ASSIGNMENT: Starting at the line that holds "intros Hc%(retain_fresh_ok now)" and stopping at the line that holds "fresh)) as [Hfull|Hroom].", restate the records below word for word, with both of those lines included.

[SUPPLIED DATA — start]

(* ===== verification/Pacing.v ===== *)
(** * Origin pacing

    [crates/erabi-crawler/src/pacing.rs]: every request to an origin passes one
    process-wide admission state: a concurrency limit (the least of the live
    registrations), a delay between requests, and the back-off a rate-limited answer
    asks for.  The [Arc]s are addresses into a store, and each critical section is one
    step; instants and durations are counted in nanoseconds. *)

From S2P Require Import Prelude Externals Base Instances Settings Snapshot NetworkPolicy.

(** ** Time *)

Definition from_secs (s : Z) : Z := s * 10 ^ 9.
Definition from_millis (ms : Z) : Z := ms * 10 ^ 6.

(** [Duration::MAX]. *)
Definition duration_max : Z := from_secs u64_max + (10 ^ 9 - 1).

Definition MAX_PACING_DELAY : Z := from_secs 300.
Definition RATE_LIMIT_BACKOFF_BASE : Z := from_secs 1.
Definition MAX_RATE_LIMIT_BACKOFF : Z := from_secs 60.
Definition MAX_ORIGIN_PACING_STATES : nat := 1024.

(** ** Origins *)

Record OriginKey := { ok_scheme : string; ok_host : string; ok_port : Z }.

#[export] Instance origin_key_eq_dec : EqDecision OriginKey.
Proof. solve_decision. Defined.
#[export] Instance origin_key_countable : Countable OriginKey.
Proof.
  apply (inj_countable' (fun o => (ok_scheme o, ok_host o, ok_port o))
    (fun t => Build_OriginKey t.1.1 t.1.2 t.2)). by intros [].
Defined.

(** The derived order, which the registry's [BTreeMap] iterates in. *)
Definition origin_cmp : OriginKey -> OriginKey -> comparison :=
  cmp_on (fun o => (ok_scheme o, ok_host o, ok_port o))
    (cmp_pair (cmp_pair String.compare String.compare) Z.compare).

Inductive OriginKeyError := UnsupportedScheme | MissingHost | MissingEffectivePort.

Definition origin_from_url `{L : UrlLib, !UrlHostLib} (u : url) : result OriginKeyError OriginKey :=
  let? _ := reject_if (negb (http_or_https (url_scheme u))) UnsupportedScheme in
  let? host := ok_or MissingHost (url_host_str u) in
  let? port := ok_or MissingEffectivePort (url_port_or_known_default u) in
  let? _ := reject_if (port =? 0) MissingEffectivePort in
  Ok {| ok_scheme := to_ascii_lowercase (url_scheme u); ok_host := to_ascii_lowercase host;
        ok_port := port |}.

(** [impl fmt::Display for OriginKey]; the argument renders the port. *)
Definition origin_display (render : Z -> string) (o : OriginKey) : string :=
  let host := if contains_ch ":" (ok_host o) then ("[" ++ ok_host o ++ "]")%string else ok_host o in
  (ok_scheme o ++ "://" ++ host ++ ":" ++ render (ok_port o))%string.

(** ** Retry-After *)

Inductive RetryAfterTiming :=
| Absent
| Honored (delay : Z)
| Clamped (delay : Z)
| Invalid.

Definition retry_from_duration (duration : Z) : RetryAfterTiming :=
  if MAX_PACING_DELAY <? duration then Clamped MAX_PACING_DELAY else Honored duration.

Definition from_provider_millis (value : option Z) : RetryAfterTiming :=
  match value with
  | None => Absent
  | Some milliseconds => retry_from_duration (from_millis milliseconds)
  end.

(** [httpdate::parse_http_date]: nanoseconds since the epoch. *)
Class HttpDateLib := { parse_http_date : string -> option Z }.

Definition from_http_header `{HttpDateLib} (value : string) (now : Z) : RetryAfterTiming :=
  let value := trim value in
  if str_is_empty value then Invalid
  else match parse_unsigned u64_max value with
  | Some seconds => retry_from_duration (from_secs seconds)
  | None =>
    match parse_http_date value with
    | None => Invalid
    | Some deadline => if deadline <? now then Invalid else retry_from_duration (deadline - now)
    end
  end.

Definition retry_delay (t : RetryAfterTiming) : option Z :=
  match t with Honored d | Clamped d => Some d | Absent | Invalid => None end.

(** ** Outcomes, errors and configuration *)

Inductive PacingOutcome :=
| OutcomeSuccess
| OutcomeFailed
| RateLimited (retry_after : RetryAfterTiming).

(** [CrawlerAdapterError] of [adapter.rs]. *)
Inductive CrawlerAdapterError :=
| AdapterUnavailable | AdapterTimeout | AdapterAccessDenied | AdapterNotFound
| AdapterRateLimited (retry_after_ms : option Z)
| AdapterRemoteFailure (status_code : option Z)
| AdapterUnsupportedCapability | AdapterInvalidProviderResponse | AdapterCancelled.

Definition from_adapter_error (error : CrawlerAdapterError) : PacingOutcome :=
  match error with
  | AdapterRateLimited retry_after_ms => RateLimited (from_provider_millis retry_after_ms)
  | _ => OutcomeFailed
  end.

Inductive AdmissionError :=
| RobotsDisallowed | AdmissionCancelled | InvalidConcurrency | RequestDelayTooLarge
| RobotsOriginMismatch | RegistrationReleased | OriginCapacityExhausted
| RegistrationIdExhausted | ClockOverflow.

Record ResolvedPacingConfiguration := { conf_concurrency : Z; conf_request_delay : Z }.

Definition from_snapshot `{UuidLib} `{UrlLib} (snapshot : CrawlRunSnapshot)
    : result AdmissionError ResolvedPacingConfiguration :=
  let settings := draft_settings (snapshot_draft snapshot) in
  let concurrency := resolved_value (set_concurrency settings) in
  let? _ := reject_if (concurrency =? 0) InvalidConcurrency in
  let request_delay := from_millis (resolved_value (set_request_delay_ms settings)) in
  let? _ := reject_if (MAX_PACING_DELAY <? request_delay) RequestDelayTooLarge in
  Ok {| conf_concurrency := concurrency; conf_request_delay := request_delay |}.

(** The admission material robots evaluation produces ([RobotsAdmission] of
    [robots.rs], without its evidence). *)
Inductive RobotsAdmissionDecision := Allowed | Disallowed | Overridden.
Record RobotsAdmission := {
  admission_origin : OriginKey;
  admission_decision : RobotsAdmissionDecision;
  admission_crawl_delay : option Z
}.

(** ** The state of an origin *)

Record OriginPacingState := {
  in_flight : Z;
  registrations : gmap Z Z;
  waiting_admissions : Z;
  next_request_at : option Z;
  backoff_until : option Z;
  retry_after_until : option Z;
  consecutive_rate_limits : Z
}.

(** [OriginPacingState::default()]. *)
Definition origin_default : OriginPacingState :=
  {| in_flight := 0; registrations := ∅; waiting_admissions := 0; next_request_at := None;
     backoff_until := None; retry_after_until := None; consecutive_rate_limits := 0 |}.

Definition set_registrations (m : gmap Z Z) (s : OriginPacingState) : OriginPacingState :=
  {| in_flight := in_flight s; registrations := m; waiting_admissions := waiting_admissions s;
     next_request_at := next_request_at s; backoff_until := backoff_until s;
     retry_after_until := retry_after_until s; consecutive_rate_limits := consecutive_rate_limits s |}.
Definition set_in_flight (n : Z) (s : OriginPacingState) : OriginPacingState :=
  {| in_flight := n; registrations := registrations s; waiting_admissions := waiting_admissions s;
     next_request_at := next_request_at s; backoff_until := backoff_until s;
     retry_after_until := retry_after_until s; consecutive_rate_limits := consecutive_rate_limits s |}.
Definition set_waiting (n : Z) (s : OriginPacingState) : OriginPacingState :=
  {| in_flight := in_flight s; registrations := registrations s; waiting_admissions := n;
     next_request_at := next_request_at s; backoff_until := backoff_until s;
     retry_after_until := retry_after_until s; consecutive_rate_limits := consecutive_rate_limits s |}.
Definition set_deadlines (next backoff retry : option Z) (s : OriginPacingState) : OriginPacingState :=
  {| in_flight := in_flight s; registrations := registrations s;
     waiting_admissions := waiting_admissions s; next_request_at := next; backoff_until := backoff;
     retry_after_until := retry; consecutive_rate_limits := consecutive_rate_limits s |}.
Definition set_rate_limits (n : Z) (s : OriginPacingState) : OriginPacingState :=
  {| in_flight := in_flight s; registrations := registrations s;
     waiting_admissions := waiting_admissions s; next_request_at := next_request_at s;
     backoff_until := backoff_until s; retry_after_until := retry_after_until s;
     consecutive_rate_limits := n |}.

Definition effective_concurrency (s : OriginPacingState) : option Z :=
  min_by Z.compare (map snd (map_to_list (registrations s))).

[SUPPLIED DATA — finish]
[SUPPLIED DATA — start]

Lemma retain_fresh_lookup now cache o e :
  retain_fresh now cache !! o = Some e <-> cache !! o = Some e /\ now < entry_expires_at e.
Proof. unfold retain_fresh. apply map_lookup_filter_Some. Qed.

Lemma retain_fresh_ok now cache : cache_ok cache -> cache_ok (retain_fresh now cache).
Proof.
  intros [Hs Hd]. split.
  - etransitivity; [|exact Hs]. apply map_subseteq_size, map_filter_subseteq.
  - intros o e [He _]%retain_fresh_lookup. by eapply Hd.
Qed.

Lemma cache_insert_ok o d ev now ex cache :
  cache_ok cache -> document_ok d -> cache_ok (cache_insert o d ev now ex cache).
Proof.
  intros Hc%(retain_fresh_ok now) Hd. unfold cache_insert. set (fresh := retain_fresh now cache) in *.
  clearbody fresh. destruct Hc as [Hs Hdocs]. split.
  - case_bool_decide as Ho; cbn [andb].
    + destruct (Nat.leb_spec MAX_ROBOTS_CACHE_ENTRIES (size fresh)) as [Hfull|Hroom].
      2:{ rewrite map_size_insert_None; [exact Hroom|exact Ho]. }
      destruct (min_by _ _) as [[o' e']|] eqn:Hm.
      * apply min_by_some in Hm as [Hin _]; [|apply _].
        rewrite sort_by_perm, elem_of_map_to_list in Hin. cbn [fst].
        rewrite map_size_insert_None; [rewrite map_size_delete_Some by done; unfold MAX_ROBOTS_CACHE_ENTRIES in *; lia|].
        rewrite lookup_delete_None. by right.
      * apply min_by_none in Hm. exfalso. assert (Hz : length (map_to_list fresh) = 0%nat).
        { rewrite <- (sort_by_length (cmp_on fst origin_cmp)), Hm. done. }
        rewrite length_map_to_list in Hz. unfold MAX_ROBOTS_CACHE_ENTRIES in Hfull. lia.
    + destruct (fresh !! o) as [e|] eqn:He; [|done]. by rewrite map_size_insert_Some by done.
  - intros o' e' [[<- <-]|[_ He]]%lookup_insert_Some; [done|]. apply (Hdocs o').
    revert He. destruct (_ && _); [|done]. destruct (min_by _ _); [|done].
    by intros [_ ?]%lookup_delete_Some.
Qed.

[SUPPLIED DATA — finish]
[SUPPLIED DATA — start]

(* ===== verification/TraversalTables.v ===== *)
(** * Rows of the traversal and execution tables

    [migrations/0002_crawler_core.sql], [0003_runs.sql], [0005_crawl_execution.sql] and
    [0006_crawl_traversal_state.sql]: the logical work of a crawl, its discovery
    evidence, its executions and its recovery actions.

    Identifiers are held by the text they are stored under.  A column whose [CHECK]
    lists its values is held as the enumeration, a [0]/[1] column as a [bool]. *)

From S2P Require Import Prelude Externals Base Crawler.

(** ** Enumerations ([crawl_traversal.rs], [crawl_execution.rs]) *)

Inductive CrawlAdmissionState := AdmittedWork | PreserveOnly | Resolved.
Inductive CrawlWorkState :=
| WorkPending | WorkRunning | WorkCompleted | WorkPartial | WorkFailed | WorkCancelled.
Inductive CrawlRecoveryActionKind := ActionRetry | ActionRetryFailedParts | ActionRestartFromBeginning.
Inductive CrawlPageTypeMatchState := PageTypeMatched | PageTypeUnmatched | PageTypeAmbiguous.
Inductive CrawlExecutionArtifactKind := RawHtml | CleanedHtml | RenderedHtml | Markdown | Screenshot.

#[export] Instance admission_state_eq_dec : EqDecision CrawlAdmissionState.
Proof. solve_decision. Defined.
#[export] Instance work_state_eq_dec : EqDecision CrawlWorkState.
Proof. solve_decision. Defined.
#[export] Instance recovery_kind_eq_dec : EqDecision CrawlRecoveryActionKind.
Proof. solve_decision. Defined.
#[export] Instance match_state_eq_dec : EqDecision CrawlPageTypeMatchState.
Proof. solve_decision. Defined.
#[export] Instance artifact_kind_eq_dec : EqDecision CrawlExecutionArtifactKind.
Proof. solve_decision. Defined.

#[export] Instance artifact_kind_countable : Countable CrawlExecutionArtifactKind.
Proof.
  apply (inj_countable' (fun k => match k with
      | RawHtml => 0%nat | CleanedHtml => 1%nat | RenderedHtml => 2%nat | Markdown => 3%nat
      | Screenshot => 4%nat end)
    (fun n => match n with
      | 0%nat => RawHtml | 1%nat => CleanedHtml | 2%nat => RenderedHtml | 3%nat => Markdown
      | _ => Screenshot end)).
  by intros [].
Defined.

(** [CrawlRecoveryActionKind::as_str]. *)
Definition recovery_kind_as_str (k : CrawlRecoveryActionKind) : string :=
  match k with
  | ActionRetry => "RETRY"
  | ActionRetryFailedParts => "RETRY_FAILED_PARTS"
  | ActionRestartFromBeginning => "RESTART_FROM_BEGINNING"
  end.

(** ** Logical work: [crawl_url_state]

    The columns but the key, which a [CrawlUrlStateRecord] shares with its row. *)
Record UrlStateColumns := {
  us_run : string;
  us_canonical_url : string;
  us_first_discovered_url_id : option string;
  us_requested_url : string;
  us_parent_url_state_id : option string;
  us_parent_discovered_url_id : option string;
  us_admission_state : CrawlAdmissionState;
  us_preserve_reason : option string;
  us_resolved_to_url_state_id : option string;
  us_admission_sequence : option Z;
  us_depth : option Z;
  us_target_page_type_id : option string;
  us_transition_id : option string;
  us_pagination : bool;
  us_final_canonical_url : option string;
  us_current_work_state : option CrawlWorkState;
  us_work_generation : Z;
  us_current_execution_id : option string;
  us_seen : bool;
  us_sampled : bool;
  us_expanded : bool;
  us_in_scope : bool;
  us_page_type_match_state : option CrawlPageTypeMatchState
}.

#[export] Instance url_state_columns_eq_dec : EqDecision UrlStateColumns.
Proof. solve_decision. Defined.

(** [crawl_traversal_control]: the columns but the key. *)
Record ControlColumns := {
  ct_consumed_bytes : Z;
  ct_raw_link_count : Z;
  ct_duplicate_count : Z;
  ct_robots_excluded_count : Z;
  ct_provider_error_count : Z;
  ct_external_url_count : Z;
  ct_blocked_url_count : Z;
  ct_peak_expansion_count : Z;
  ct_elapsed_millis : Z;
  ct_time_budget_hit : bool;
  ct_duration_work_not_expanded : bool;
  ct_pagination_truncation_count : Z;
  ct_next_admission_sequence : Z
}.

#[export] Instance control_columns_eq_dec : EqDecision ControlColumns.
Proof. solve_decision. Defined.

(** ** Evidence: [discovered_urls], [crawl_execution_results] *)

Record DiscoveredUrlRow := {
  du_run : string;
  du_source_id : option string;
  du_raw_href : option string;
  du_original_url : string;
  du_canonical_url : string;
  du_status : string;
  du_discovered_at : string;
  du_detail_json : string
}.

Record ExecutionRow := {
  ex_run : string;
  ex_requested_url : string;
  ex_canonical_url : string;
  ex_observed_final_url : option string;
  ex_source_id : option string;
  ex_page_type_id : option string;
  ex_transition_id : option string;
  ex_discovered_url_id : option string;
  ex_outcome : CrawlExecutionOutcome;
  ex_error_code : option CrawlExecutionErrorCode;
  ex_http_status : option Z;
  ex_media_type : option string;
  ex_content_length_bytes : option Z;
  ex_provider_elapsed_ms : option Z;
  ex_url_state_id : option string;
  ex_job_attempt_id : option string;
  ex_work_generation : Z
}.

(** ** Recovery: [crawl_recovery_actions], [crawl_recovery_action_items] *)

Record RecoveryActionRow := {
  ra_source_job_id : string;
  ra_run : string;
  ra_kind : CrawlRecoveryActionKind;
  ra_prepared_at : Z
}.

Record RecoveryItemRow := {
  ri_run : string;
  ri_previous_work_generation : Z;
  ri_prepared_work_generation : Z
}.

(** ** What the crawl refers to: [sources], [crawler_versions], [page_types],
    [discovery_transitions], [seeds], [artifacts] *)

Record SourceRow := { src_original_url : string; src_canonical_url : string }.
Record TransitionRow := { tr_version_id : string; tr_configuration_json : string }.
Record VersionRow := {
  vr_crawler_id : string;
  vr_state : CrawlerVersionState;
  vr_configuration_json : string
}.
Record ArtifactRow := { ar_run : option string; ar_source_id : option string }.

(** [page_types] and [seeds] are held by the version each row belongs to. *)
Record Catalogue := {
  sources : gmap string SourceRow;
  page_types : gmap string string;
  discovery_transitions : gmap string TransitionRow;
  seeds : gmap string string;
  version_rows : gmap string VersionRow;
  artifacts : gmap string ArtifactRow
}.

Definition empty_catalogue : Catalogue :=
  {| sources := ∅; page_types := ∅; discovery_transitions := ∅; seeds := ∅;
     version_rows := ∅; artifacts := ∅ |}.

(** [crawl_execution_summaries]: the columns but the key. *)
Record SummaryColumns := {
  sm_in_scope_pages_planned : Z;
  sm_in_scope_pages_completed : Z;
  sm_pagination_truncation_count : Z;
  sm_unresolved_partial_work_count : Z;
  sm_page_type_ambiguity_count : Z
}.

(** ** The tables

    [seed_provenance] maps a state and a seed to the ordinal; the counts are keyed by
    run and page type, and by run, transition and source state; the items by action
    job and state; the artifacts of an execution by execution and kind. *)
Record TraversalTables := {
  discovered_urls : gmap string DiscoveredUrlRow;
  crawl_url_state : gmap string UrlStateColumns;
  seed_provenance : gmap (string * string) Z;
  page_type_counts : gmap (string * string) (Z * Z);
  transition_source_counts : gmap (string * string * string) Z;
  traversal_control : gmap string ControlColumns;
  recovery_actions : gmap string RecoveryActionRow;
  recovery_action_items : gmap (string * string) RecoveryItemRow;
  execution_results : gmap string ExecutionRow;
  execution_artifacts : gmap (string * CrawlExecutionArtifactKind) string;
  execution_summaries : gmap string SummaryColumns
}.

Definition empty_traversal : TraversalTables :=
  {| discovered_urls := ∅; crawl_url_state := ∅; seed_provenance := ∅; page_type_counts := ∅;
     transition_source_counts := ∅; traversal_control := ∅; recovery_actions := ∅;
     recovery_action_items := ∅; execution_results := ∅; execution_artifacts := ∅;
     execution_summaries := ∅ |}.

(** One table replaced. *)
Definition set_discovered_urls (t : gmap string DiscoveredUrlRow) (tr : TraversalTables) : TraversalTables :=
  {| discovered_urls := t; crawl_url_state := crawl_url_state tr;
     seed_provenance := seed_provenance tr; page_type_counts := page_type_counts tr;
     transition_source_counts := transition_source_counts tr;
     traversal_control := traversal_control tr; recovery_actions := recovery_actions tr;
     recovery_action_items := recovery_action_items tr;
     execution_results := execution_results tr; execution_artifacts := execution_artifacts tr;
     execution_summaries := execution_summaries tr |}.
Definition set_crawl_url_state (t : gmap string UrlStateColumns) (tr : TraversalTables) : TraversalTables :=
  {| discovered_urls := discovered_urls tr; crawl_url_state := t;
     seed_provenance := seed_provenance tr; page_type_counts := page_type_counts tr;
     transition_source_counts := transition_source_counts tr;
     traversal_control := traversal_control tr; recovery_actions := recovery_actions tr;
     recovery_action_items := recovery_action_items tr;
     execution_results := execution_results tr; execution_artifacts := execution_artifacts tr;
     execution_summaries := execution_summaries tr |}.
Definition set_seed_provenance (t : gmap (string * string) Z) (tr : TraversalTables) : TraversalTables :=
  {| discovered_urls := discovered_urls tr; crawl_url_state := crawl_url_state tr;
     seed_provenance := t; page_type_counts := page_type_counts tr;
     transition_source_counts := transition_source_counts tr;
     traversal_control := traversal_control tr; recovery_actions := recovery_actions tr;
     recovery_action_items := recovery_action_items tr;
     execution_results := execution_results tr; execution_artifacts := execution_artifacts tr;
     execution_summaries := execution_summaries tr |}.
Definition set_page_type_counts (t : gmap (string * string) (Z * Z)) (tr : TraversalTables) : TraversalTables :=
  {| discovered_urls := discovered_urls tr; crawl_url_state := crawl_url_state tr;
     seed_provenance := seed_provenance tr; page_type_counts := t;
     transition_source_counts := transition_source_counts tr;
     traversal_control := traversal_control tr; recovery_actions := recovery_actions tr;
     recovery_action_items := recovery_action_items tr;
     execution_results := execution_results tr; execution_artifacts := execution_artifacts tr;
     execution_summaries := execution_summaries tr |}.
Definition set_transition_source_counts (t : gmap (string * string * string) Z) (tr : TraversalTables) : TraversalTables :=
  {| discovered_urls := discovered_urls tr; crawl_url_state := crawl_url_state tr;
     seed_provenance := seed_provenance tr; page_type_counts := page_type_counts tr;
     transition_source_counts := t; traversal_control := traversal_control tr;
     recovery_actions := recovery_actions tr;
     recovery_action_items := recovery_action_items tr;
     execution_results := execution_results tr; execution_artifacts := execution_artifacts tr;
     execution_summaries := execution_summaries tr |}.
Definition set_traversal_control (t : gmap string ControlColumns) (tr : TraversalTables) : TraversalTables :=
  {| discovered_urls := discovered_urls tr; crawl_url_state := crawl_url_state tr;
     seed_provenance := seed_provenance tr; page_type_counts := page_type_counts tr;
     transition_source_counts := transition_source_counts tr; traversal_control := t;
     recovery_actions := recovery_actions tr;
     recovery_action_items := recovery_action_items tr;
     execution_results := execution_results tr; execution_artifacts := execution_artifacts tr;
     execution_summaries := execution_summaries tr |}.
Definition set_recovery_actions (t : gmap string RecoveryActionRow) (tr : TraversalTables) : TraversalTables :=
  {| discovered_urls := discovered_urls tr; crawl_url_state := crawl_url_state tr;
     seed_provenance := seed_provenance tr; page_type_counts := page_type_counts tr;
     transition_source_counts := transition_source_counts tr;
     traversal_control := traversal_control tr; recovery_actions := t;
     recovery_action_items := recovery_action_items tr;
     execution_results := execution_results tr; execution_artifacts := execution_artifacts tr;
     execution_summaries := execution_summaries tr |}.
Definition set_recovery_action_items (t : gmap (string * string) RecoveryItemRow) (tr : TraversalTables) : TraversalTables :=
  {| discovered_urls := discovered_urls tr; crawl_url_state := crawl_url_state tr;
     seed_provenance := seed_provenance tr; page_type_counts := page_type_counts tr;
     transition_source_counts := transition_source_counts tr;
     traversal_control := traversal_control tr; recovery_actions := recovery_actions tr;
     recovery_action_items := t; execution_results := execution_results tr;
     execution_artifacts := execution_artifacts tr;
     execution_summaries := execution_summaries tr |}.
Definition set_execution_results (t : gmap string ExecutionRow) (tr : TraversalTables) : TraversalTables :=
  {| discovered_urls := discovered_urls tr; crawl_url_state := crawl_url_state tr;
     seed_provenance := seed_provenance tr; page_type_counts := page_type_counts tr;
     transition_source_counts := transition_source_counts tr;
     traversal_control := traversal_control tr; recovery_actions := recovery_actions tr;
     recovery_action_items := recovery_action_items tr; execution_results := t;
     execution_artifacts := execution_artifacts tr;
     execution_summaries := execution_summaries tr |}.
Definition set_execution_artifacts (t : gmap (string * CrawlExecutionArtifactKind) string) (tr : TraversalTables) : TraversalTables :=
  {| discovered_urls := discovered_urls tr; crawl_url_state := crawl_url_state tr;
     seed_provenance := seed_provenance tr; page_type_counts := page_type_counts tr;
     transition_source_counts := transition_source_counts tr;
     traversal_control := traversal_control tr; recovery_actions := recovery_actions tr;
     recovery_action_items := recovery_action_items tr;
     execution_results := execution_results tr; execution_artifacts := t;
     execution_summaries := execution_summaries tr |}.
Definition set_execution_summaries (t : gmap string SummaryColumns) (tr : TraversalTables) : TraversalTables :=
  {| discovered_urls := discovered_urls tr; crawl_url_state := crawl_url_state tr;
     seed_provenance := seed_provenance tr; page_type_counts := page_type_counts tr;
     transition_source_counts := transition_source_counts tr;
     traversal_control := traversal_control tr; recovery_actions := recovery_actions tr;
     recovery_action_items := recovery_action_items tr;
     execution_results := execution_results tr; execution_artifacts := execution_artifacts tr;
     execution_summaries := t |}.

[SUPPLIED DATA — finish]

SOLUTION FOR THIS TASK:
  intros Hc%(retain_fresh_ok now) Hd. unfold cache_insert. set (fresh := retain_fresh now cache) in *.
  clearbody fresh. destruct Hc as [Hs Hdocs]. split.
  - case_bool_decide as Ho; cbn [andb].
    + destruct (Nat.leb_spec MAX_ROBOTS_CACHE_ENTRIES (size fresh)) as [Hfull|Hroom].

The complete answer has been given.